--- START ---
(** * RobustPGO geometry utilities: PoseWithCovariance and PoseWithDistance

    Shallow embedding of [src/RobustPGO/utils/geometry_utils.h].

    The C++ code is a template over a gtsam pose type [T] (gtsam::Pose2 or
    gtsam::Pose3).  The operations of [T] that the header calls
    ([compose], [inverse], [between] with their Jacobians, [Logmap],
    [translation().norm()], the dimensions) belong to gtsam and are
    collected here in type classes; the structures of the header are then
    defined generically over any such [T].  Covariance matrices
    ([gtsam::Matrix]) are MathComp square matrices of size [getDim<T>()]
    over a scalar type [R]. *)

From Stdlib Require Import PrimFloat.
From Stdlib Require SpecFloat FloatAxioms BinInt BinPos.
From Stdlib Require List.
From HB Require Import structures.
From mathcomp Require Import boot order algebra.

Set Implicit Arguments.
Unset Strict Implicit.
Unset Printing Implicit Defensive.

Import GRing.Theory Num.Theory.
Local Open Scope ring_scope.

(* ------------------------------------------------------------------ *)
(** ** The pose type [T] *)

(** [getRotationDim<T>()] and [getTranslationDim<T>()]; [getDim<T>()] is
    their sum.  The header takes the rotation block of a covariance at its
    top left; where gtsam actually puts it is [TangentLayout] below. *)
Class PoseDims (T : Type) := {
  rot_dim : nat;
  trans_dim : nat
}.

Definition getDim (T : Type) `{PoseDims T} : nat := (rot_dim + trans_dim)%N.
Arguments getDim T {_}.

(** Where gtsam places the rotation and the translation coordinates of [T]
    in its tangent space, and so in a covariance matrix: [gtsam::Pose3]
    lists its three rotation coordinates first, [gtsam::Pose2] lists
    [(x, y, theta)], its rotation coordinate last. *)
Class TangentLayout (T : Type) `{PoseDims T} := {
  rot_index : 'I_(@rot_dim T _) -> 'I_(getDim T);
  trans_index : 'I_(@trans_dim T _) -> 'I_(getDim T)
}.
Arguments TangentLayout T {_}.

Section Layout.
Variables (F : Type) (T : Type).
Context `{TangentLayout T}.

(** The rotation and the translation blocks of a covariance, as gtsam lays
    it out. *)
Definition rot_block (C : 'M[F]_(getDim T)) : 'M[F]_(@rot_dim T _) :=
  \matrix_(i, j) C (rot_index i) (rot_index j).

Definition trans_block (C : 'M[F]_(getDim T)) : 'M[F]_(@trans_dim T _) :=
  \matrix_(i, j) C (trans_index i) (trans_index j).
End Layout.

(** [T] lists its rotation coordinates first, as the header assumes when
    it takes the top-left [r_dim x r_dim] block for the rotation. *)
Definition rotation_first (T : Type) `{TangentLayout T} : Prop :=
  (forall i, rot_index i = lshift trans_dim i) /\
  (forall j, trans_index j = rshift rot_dim j).
Arguments rotation_first T {_ _}.

(** The gtsam group operations the header calls, with the Jacobians that
    the overloads taking [OptionalJacobian] arguments write back:
    - [a.compose(b, Ha, Hb)]: [T_compose a b], [Ha = T_compose_H1 a b],
      [Hb = T_compose_H2 a b];
    - [a.inverse(H)]: [T_inverse a], [H = T_inverse_H a];
    - [a.between(b, Ha, Hb)]: [T_between a b], [Ha = T_between_H1 a b],
      [Hb = T_between_H2 a b]. *)
Class LieGroup (R : Type) (T : Type) `{PoseDims T} := {
  T_identity : T;
  T_compose : T -> T -> T;
  T_compose_H1 : T -> T -> 'M[R]_(getDim T);
  T_compose_H2 : T -> T -> 'M[R]_(getDim T);
  T_inverse : T -> T;
  T_inverse_H : T -> 'M[R]_(getDim T);
  T_between : T -> T -> T;
  T_between_H1 : T -> T -> 'M[R]_(getDim T);
  T_between_H2 : T -> T -> 'M[R]_(getDim T)
}.
Arguments LieGroup R T {_}.

(** The group laws gtsam's pose types satisfy (in exact arithmetic). *)
Class LieGroupLaws (R : Type) (T : Type) `{LG : LieGroup R T} : Prop := {
  compose_assoc : forall a b c,
    T_compose a (T_compose b c) = T_compose (T_compose a b) c;
  compose_id_l : forall a, T_compose T_identity a = a;
  compose_inv_l : forall a, T_compose (T_inverse a) a = T_identity;
  compose_inv_r : forall a, T_compose a (T_inverse a) = T_identity;
  between_def : forall a b, T_between a b = T_compose (T_inverse a) b
}.
Arguments LieGroupLaws R T {_ _}.

(** [T::Logmap(pose)] and [pose.translation().norm()]. *)
Class PoseMetric (R : Type) (T : Type) `{PoseDims T} := {
  T_Logmap : T -> 'cV[R]_(getDim T);
  T_translation_norm : T -> R
}.
Arguments PoseMetric R T {_}.

(** The factors the structures are built from.  [noise_covariance] is
    [boost::dynamic_pointer_cast<noiseModel::Gaussian>(noiseModel)->covariance()]. *)
Section Factors.
Variables (R : Type) (T : Type).
Context `{PoseDims T}.

Record PriorFactor := { prior : T }.

Record BetweenFactor := {
  measured : T;
  noise_covariance : 'M[R]_(getDim T)
}.
End Factors.

Arguments BetweenFactor R T {_}.

(* ------------------------------------------------------------------ *)
(** ** [struct PoseWithCovariance] *)

Section PoseWithCovarianceDef.
Variables (R : Type) (T : Type).
Context `{PoseDims T}.

Record PoseWithCovariance := {
  pose : T;
  covariance_matrix : 'M[R]_(getDim T)
}.
End PoseWithCovarianceDef.

Arguments PoseWithCovariance R T {_}.

(** Construction from a between factor.  Generic over the scalar type:
    [zero] is [0.0], [add] is the addition Eigen's [trace()] folds with
    and [isnan] is [std::isnan]. *)
Section FromBetween.
Variables (R : Type) (zero : R) (add : R -> R -> R) (isnan : R -> bool).
Variable T : Type.
Context `{PoseDims T}.

(** Eigen's [trace()]: the diagonal summed from the first coefficient on,
    [((d0 + d1) + d2) + ...], and [0] for an empty matrix. *)
Definition trace_eigen n (M : 'M[R]_n) : R :=
  match [seq M i i | i <- enum 'I_n] with
  | [::] => zero
  | d :: ds => foldl add d ds
  end.

(** [PoseWithCovariance(const gtsam::BetweenFactor<T>&)] (lines 89-108). *)
Definition pwc_of_between (bf : BetweenFactor R T) : PoseWithCovariance R T :=
  let covar := noise_covariance bf in
  let covar :=
    if isnan (trace_eigen (ulsubmx covar)) then
      (* only keep translation part *)
      block_mx (const_mx zero) (const_mx zero) (const_mx zero) (drsubmx covar)
    else covar in
  {| pose := measured bf; covariance_matrix := covar |}.
End FromBetween.

Section PoseWithCovarianceOps.
Variables (R : ringType) (T : Type).
Context `{LG : LieGroup R T}.

Local Notation PWC := (PoseWithCovariance R T).

(** Eigen's [LLT<MatrixXd>(M).info() == Success]: whether the Cholesky
    factorization succeeds.  Eigen is outside the repository; the
    development is generic in this test. *)
Variable llt_ok : 'M[R]_(getDim T) -> bool.

(** Default constructor: identity pose, zero covariance. *)
Definition pwc_default : PWC :=
  {| pose := T_identity; covariance_matrix := 0 |}.

(** [PoseWithCovariance(const gtsam::PriorFactor<T>&)]: zero covariance. *)
Definition pwc_of_prior (pf : PriorFactor T) : PWC :=
  {| pose := prior pf; covariance_matrix := 0 |}.

(** [compose] (lines 112-121). *)
Definition compose (A other : PWC) : PWC :=
  let Ha := T_compose_H1 (pose A) (pose other) in
  let Hb := T_compose_H2 (pose A) (pose other) in
  {| pose := T_compose (pose A) (pose other);
     covariance_matrix :=
       Ha *m covariance_matrix A *m Ha^T + Hb *m covariance_matrix other *m Hb^T |}.

(** [inverse] (lines 125-132). *)
Definition inverse (A : PWC) : PWC :=
  let Ha := T_inverse_H (pose A) in
  {| pose := T_inverse (pose A);
     covariance_matrix := Ha *m covariance_matrix A *m Ha^T |}.

(** [between] (lines 136-163).  The pose is [pose.between(other.pose)]; the
    covariance is [other.cov - Ha * cov * Ha^T] when its Cholesky
    factorization succeeds.  Otherwise [other.pose.between(pose, Ha, Hb)]
    is called for its Jacobian only (its value is discarded), the
    covariance becomes [cov - Ha * other.cov * Ha^T], and the second
    Cholesky factorization [lltCovar2] is computed but never inspected
    (the warning is commented out). *)
Definition between (A other : PWC) : PWC :=
  let out_pose := T_between (pose A) (pose other) in
  let Ha := T_between_H1 (pose A) (pose other) in
  let covar1 := covariance_matrix other - Ha *m covariance_matrix A *m Ha^T in
  let pos_semi_def := llt_ok covar1 in
  if pos_semi_def then
    {| pose := out_pose; covariance_matrix := covar1 |}
  else
    let Ha' := T_between_H1 (pose other) (pose A) in
    let covar2 := covariance_matrix A - Ha' *m covariance_matrix other *m Ha'^T in
    let _lltCovar2 := llt_ok covar2 in
    {| pose := out_pose; covariance_matrix := covar2 |}.
End PoseWithCovarianceOps.

(** [between] as the spec describes its fallback: when the first
    covariance fails the Cholesky test, the relative transform is
    recomputed in the opposite direction, [between(B, A)], and inverted
    with [inverse] (which also propagates the covariance).  Used only to
    compare with [between]. *)
Section BetweenAsSpecified.
Variables (R : ringType) (T : Type).
Context `{LG : LieGroup R T}.
Variable llt_ok : 'M[R]_(getDim T) -> bool.

Definition between_unchecked (A other : PoseWithCovariance R T) : PoseWithCovariance R T :=
  let Ha := T_between_H1 (pose A) (pose other) in
  {| pose := T_between (pose A) (pose other);
     covariance_matrix := covariance_matrix other - Ha *m covariance_matrix A *m Ha^T |}.

Definition between_as_specified (A other : PoseWithCovariance R T) : PoseWithCovariance R T :=
  let out := between_unchecked A other in
  if llt_ok (covariance_matrix out) then out
  else inverse (between_unchecked other A).
End BetweenAsSpecified.

(* ------------------------------------------------------------------ *)
(** ** [struct PoseWithDistance] *)

Section PoseWithDistanceDef.
Variables (R : Type) (T : Type).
--- END ---
Determine which lines above include the word "Section", and report those lines in full.

Section Layout.
Section Factors.
Section PoseWithCovarianceDef.
Section FromBetween.
Section PoseWithCovarianceOps.
Section BetweenAsSpecified.
Section PoseWithDistanceDef.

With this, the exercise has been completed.